-- Exercise details --
Your answer should be every line from the records that contains "congruence".

-- Available data --
########################################
Lemma run_block_id kInv ops s s' :
  run kInv ops s = Some s' ->
  IntPtr.min <= s.(FlowGraphBuilder.last_used_block_id_) ->
  s.(FlowGraphBuilder.last_used_block_id_) + Z.of_nat (length ops)
    <= IntPtr.max ->
  s.(FlowGraphBuilder.last_used_block_id_)
    <= s'.(FlowGraphBuilder.last_used_block_id_)
    <= s.(FlowGraphBuilder.last_used_block_id_) + Z.of_nat (length ops).
Proof.
  revert s. induction ops as [| op ops IH]; simpl length; intros s H Hlo Hhi.
  - simpl in H. injection H as <-. lia.
  - simpl in H.
    destruct (step kInv op s) as [s1 |] eqn:Hs; simpl in H; [| discriminate].
    apply step_block_id in Hs.
    assert (s.(FlowGraphBuilder.last_used_block_id_)
            <= s1.(FlowGraphBuilder.last_used_block_id_)
            <= s.(FlowGraphBuilder.last_used_block_id_) + 1) as Hs1.
    { destruct Hs as [-> | ->]; [lia |]. unfold IntPtr.add.
      rewrite wrap_in_range; [lia |]. unfold IntPtr.in_range. lia. }
    specialize (IH s1 H). lia.
Qed.

(** ** Block ids *)

(** X11: [AllocateBlockId] increments first and returns the new value, so
    the first id handed out is one more than the id the builder was
    created with; no operation lowers the counter, so ids handed out later
    in a translation are strictly larger.  (The counter is assumed not to
    run past the largest [intptr_t].) *)
Theorem AllocateBlockId_increases (kInv : Z) (s : FlowGraphBuilder.t)
    (ops : list Op) :
  IntPtr.min <= s.(FlowGraphBuilder.last_used_block_id_) ->
  s.(FlowGraphBuilder.last_used_block_id_) + Z.of_nat (length ops) + 2
    <= IntPtr.max ->
  (FlowGraphBuilder.AllocateBlockId s).1
  = s.(FlowGraphBuilder.last_used_block_id_) + 1
  /\ (FlowGraphBuilder.AllocateBlockId s).2
       .(FlowGraphBuilder.last_used_block_id_)
     = (FlowGraphBuilder.AllocateBlockId s).1
  /\ forall s2,
       run kInv ops (FlowGraphBuilder.AllocateBlockId s).2 = Some s2 ->
       (FlowGraphBuilder.AllocateBlockId s).1
       < (FlowGraphBuilder.AllocateBlockId s2).1.
Proof.
  intros Hlo Hhi.
  assert (IntPtr.add s.(FlowGraphBuilder.last_used_block_id_) 1
          = s.(FlowGraphBuilder.last_used_block_id_) + 1) as Hadd.
  { apply wrap_in_range. unfold IntPtr.in_range. lia. }
  unfold FlowGraphBuilder.AllocateBlockId. simpl.
  split; [exact Hadd |]. split; [destruct s; reflexivity |].
  intros s2 Hrun. apply run_block_id in Hrun.
  - destruct s; simpl in *. rewrite Hadd in *.
    unfold IntPtr.add. rewrite wrap_in_range; [lia |].
    unfold IntPtr.in_range. lia.
  - destruct s; simpl in *. lia.
  - destruct s; simpl in *. lia.
Qed.

Lemma AllocateBlockId_increases_witness :
  (FlowGraphBuilder.AllocateBlockId (FlowGraphBuilder.init 0)).1 = 1
  /\ exists s2,
       run (-1) [EnterSwitch 2; SwitchDestination 0 1 true true]
         (FlowGraphBuilder.AllocateBlockId (FlowGraphBuilder.init 0)).2
       = Some s2
       /\ 1 < (FlowGraphBuilder.AllocateBlockId s2).1.
Proof.
  destruct (AllocateBlockId_increases (-1) (FlowGraphBuilder.init 0)
              [EnterSwitch 2; SwitchDestination 0 1 true true])
    as (H1 & _ & H2).
  - vm_compute. congruence.
  - vm_compute. congruence.
  - split; [exact H1 |].
    destruct (run (-1) [EnterSwitch 2; SwitchDestination 0 1 true true]
                (FlowGraphBuilder.AllocateBlockId (FlowGraphBuilder.init 0)).2)
      as [s2 |] eqn:Hrun; [| vm_compute in Hrun; discriminate Hrun].
    exists s2. split; [reflexivity |]. exact (H2 s2 eq_refl).
Defined.

Lemma step_breakable_shape kInv op s s' :
  step kInv op s = Some s' ->
  s'.(FlowGraphBuilder.breakable_blocks) = s.(FlowGraphBuilder.breakable_blocks)
  \/ (exists this, BreakableBlock_ctor kInv s = Some (this, s'))
  \/ (exists a self j,
        s.(FlowGraphBuilder.breakable_blocks) !! a = Some self
        /\ s'.(FlowGraphBuilder.breakable_blocks)
           = <[a := BreakableBlock.set_destination_ j self]>
               s.(FlowGraphBuilder.breakable_blocks)).
Proof.
  destruct op; simpl; intros H.
  7: { destruct (SwitchBlock_Destination _ _ _ _ s) as [[[i o] s1] |] eqn:Hc;
         simplify_eq/=.
       destruct (SwitchBlock_Destination_inv _ _ _ _ _ _ _ _ (or_introl Hc))
         as (a & c & He).
       apply SwitchBlock_EnsureDestination_frame in He as [_ Hb]. auto. }
  7: { destruct (SwitchBlock_DestinationDirect _ _ _ _ s)
         as [[[i o] s1] |] eqn:Hc; simplify_eq/=.
       destruct (SwitchBlock_Destination_inv _ _ _ _ _ _ _ _ (or_intror Hc))
         as (a & c & He).
       apply SwitchBlock_EnsureDestination_frame in He as [_ Hb]. auto. }
  7: { destruct (BreakableBlock_ctor kInv s) as [[this s1] |] eqn:Hc;
         simplify_eq/=. right. left. eauto. }
  8: { destruct (BreakableBlock_BreakDestination _ _ s)
         as [[[i o] s1] |] eqn:Hc; simplify_eq/=.
       destruct (BreakableBlock_BreakDestination_inv _ _ _ _ _ _ Hc)
         as (a & He).
       apply BreakableBlock_EnsureDestination_inv in He
         as (self & Ha & [-> | [_ ->]]); [auto |].
       right. right. exists a, self. eexists. split; [exact Ha |].
       unfold_trackers. destruct s; reflexivity. }
  all: left; step_plain s.
Qed.

Lemma step_switch_shape kInv op s s' :
  step kInv op s = Some s' ->
  s'.(FlowGraphBuilder.switch_blocks) = s.(FlowGraphBuilder.switch_blocks)
  \/ (exists n this,
        op = EnterSwitch n /\ SwitchBlock_ctor kInv n s = Some (this, s'))
  \/ (exists a self d,
        s.(FlowGraphBuilder.switch_blocks) !! a = Some self
        /\ s'.(FlowGraphBuilder.switch_blocks)
           = <[a := SwitchBlock.set_destinations_ d self]>
               s.(FlowGraphBuilder.switch_blocks)).
Proof.
  assert (forall a c i,
             SwitchBlock_EnsureDestination a c s = Some (i, s') ->
             s'.(FlowGraphBuilder.switch_blocks)
             = s.(FlowGraphBuilder.switch_blocks)
             \/ (exists n this,
                   op = EnterSwitch n
                   /\ SwitchBlock_ctor kInv n s = Some (this, s'))
             \/ (exists a self d,
                   s.(FlowGraphBuilder.switch_blocks) !! a = Some self
                   /\ s'.(FlowGraphBuilder.switch_blocks)
                      = <[a := SwitchBlock.set_destinations_ d self]>
                          s.(FlowGraphBuilder.switch_blocks))) as Hensure.
  { intros a c i He.
    apply SwitchBlock_EnsureDestination_inv in He
      as (self & Ha & [-> | [_ ->]]); [auto |].
    right. right. exists a, self. eexists. split; [exact Ha |].
    unfold_trackers. destruct s; reflexivity. }
  destruct op; simpl; intros H.
  5: { destruct (SwitchBlock_ctor kInv case_count s) as [[this s1] |] eqn:Hc;
         simplify_eq/=. right. left. eauto. }
  6: { destruct (SwitchBlock_Destination _ _ _ _ s) as [[[i o] s1] |] eqn:Hc;
         simplify_eq/=.
       destruct (SwitchBlock_Destination_inv _ _ _ _ _ _ _ _ (or_introl Hc))
         as (a & c & He). eauto. }
  6: { destruct (SwitchBlock_DestinationDirect _ _ _ _ s)
         as [[[i o] s1] |] eqn:Hc; simplify_eq/=.
       destruct (SwitchBlock_Destination_inv _ _ _ _ _ _ _ _ (or_intror Hc))
         as (a & c & He). eauto. }
  8: { destruct (BreakableBlock_BreakDestination _ _ s)
         as [[[i o] s1] |] eqn:Hc; simplify_eq/=.
       destruct (BreakableBlock_BreakDestination_inv _ _ _ _ _ _ Hc)
         as (a & He).
       apply BreakableBlock_EnsureDestination_frame in He as [_ Hb]. auto. }
  all: left; step_plain s.
Qed.

(** ** Indices of breakable blocks *)

Lemma indexed_snoc blocks x :
  indexed blocks ->
  match x.(BreakableBlock.outer_) with
  | None => x.(BreakableBlock.index_) = 0
  | Some o =>
      exists ob, blocks !! o = Some ob
        /\ x.(BreakableBlock.index_) = ob.(BreakableBlock.index_) + 1
  end ->
  indexed (blocks ++ [x]).
Proof.
  intros Hidx Hx a b Hb.
  assert (forall o ob, blocks !! o = Some ob -> (blocks ++ [x]) !! o = Some ob)
    as Hkeep.
  { intros o ob Ho. rewrite lookup_app_l; [exact Ho |].
    eapply lookup_lt_Some, Ho. }
  destruct (decide (a < length blocks)%nat) as [Hlt | Hge].
  - rewrite lookup_app_l in Hb by exact Hlt. specialize (Hidx a b Hb).
    destruct (BreakableBlock.outer_ b); [| exact Hidx].
    destruct Hidx as (ob & Hob & Hi). eauto.
  - rewrite lookup_app_r in Hb by lia.
    destruct (a - length blocks)%nat as [| k]; simpl in Hb;
      [| destruct k; discriminate].
    injection Hb as <-.
    destruct (BreakableBlock.outer_ x); [| exact Hx].
    destruct Hx as (ob & Hob & Hi). eauto.
Qed.

Lemma indexed_insert blocks a self j :
  blocks !! a = Some self ->
  indexed blocks ->
  indexed (<[a := BreakableBlock.set_destination_ j self]> blocks).
Proof.
  intros Ha Hidx.
  pose proof (lookup_lt_Some _ _ _ Ha) as Hlt.
  assert (forall o ob, blocks !! o = Some ob ->
            exists ob',
              (<[a := BreakableBlock.set_destination_ j self]> blocks) !! o
              = Some ob'
              /\ ob'.(BreakableBlock.index_) = ob.(BreakableBlock.index_)
              /\ ob'.(BreakableBlock.outer_) = ob.(BreakableBlock.outer_))
    as Hkeep.
  { intros o ob Ho. destruct (decide (o = a)) as [-> | Hne].
    - rewrite list_lookup_insert_eq by exact Hlt. eexists.
      split; [reflexivity |]. assert (ob = self) as -> by congruence.
      destruct self; split; reflexivity.
    - rewrite list_lookup_insert_ne by congruence. eauto. }
  intros a' b' Hb'.
  assert (exists b, blocks !! a' = Some b
                    /\ b'.(BreakableBlock.index_) = b.(BreakableBlock.index_)
                    /\ b'.(BreakableBlock.outer_) = b.(BreakableBlock.outer_))
    as (b & Hb & Hi & Ho).
  { destruct (decide (a' = a)) as [-> | Hne].
    - rewrite list_lookup_insert_eq in Hb' by exact Hlt.
      injection Hb' as <-. exists self. split; [exact Ha |].
      destruct self; split; reflexivity.
    - rewrite list_lookup_insert_ne in Hb' by congruence. eauto. }
  specialize (Hidx a' b Hb). rewrite Ho, Hi.
  destruct (BreakableBlock.outer_ b) as [o |]; [| exact Hidx].
  destruct Hidx as (ob & Hob & ->).
  destruct (Hkeep o ob Hob) as (ob' & Hob' & Hi' & _).
  exists ob'. split; [exact Hob' | lia].
Qed.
########################################
-- Completed exercise --
  - vm_compute. congruence.
  - vm_compute. congruence.
      split; [reflexivity |]. assert (ob = self) as -> by congruence.
    - rewrite list_lookup_insert_ne by congruence. eauto. }
    - rewrite list_lookup_insert_ne in Hb' by congruence. eauto. }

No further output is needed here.